Instructions to follow:
Please copy, exactly as they appear below, the lines from the one containing "(invest : float)" through the one containing "if PrimFloat.ltb invest (snd usd)".

Data provided:
· · ·

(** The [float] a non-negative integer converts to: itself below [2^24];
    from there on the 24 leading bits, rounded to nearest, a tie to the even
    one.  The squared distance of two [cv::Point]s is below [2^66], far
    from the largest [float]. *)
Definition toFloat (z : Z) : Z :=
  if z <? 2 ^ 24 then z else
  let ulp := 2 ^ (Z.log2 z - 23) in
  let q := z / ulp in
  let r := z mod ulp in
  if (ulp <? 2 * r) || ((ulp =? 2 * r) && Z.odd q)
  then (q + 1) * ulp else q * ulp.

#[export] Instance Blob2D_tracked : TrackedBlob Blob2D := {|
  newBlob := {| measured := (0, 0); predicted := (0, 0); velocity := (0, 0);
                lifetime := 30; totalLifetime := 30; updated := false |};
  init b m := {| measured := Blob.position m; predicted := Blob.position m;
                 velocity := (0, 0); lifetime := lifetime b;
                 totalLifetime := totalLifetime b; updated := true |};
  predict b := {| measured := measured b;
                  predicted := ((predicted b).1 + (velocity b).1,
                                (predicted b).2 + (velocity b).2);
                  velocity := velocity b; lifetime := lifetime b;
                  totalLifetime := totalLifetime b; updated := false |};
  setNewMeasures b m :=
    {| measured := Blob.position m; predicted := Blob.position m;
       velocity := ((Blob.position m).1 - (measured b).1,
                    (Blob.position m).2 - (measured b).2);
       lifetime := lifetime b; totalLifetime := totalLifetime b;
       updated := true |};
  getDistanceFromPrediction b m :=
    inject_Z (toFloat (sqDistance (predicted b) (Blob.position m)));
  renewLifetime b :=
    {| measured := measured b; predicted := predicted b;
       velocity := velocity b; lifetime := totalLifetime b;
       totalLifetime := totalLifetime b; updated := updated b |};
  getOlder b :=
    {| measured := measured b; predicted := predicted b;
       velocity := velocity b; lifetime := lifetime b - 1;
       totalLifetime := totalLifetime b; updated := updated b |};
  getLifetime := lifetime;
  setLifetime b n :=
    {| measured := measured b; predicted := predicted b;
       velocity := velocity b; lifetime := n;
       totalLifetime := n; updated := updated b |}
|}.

· · ·

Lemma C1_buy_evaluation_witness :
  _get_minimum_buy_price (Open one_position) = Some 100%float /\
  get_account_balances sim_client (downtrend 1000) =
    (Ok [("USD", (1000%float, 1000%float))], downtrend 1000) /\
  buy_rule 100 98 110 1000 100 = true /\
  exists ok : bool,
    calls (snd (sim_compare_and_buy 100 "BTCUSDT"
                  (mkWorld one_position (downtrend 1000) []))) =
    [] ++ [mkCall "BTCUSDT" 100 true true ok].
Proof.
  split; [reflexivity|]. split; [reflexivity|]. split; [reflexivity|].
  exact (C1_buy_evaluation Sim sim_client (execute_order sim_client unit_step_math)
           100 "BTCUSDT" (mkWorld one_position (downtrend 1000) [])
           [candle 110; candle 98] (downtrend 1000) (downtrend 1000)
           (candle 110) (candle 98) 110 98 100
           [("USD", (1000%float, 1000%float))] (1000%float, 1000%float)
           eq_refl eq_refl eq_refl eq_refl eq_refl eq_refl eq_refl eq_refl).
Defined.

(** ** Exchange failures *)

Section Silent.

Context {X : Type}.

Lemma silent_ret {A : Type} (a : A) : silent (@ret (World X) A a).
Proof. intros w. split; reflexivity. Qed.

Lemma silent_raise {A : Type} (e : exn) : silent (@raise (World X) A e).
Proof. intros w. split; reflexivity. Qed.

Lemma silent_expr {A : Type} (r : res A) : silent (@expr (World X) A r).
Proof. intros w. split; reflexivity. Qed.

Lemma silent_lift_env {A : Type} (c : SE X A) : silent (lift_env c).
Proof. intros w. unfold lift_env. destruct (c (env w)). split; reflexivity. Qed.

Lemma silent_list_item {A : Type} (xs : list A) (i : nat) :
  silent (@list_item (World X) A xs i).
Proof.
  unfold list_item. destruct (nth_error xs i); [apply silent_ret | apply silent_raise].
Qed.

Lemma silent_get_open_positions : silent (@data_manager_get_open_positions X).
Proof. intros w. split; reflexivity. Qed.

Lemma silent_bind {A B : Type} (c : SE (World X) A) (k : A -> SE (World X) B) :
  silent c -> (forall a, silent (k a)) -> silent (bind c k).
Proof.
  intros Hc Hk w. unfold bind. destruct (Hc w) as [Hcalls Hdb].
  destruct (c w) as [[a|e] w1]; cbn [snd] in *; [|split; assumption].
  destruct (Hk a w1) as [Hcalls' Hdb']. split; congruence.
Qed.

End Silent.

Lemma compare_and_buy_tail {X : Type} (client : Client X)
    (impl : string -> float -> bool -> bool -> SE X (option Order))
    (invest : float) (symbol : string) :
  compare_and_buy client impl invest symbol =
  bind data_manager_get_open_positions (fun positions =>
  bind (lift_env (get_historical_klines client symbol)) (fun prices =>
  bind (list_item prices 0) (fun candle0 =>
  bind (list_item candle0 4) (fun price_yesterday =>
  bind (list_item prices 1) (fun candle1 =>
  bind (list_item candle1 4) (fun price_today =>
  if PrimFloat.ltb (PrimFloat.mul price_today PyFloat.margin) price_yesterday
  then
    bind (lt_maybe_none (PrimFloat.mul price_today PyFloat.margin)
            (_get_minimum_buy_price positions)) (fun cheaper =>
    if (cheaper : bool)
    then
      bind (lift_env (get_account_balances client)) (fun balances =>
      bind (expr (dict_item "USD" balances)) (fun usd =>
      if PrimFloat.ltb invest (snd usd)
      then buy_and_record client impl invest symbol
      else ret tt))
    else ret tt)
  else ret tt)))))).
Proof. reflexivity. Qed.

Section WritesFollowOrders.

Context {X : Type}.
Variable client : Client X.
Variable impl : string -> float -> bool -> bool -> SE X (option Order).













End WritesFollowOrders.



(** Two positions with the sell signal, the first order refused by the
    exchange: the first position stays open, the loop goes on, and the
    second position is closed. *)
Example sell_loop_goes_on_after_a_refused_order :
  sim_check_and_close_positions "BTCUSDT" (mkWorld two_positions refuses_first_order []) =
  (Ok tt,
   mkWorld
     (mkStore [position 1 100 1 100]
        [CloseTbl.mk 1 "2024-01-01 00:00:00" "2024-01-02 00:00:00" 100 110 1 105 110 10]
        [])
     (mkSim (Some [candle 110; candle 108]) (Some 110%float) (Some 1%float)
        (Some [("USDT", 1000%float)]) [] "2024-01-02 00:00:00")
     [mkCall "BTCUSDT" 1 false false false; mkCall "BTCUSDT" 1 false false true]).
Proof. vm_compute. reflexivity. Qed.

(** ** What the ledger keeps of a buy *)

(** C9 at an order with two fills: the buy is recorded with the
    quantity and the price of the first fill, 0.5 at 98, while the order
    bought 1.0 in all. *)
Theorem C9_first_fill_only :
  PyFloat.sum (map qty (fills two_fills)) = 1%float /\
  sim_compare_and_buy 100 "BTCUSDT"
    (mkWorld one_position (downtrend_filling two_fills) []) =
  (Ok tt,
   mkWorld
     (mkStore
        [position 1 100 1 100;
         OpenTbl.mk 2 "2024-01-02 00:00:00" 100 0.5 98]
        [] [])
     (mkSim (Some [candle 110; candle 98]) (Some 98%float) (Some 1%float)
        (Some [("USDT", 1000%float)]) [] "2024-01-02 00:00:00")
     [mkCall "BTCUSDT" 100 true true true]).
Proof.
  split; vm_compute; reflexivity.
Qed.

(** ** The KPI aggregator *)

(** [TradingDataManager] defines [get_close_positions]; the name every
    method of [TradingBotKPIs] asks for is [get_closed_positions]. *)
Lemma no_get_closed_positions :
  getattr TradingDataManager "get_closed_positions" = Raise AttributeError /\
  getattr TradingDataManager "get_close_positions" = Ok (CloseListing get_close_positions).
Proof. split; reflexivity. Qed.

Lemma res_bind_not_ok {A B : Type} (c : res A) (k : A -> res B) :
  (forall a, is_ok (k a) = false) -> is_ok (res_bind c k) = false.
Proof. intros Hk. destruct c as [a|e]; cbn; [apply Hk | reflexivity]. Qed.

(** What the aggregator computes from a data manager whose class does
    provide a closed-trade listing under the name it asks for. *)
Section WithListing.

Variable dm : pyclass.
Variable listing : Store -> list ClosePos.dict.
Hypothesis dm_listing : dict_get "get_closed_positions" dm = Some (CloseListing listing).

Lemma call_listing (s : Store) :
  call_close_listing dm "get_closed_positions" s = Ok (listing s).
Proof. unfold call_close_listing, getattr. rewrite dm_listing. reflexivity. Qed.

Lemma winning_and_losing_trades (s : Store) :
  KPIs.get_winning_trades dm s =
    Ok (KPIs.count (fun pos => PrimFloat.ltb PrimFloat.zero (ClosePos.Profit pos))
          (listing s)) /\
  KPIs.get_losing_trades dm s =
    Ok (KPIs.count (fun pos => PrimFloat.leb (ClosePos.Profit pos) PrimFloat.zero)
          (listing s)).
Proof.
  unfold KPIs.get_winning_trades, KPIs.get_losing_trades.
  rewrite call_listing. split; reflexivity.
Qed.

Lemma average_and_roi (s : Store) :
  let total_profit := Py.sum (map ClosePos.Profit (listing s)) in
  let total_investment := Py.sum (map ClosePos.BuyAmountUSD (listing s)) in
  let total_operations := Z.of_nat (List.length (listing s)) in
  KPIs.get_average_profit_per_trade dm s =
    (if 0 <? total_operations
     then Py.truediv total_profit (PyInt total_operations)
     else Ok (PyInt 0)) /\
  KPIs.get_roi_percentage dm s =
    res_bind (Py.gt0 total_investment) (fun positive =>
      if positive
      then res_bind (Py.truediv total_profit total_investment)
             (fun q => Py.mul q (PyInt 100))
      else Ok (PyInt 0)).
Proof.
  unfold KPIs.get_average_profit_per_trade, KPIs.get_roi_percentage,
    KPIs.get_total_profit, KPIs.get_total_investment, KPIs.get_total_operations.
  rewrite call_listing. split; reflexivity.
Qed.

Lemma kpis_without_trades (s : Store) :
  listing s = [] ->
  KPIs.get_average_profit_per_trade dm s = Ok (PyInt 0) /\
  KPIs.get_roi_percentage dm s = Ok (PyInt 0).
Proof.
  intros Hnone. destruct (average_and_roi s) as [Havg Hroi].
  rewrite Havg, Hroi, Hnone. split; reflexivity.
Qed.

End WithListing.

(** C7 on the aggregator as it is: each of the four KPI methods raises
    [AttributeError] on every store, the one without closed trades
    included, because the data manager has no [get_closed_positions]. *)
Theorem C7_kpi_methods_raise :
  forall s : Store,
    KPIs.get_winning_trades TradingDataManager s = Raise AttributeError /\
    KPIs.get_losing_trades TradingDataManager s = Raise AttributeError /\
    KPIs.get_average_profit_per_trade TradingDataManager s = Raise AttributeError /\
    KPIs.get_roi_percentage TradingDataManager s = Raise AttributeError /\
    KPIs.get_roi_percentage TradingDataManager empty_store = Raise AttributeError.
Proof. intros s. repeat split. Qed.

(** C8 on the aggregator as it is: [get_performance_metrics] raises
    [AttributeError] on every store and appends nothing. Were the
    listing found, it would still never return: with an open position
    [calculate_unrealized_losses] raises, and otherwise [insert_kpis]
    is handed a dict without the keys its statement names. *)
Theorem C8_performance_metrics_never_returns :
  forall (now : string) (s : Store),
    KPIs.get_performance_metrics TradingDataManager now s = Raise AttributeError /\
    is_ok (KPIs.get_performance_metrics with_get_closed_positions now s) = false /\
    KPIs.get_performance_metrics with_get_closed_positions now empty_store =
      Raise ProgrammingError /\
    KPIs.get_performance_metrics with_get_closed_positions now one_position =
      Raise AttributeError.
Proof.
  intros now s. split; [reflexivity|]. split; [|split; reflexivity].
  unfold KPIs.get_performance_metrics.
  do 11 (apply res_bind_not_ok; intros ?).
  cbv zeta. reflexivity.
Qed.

· · ·

Reply:
    (invest : float) (symbol : string) :
  compare_and_buy client impl invest symbol =
  bind data_manager_get_open_positions (fun positions =>
  bind (lift_env (get_historical_klines client symbol)) (fun prices =>
  bind (list_item prices 0) (fun candle0 =>
  bind (list_item candle0 4) (fun price_yesterday =>
  bind (list_item prices 1) (fun candle1 =>
  bind (list_item candle1 4) (fun price_today =>
  if PrimFloat.ltb (PrimFloat.mul price_today PyFloat.margin) price_yesterday
  then
    bind (lt_maybe_none (PrimFloat.mul price_today PyFloat.margin)
            (_get_minimum_buy_price positions)) (fun cheaper =>
    if (cheaper : bool)
    then
      bind (lift_env (get_account_balances client)) (fun balances =>
      bind (expr (dict_item "USD" balances)) (fun usd =>
      if PrimFloat.ltb invest (snd usd)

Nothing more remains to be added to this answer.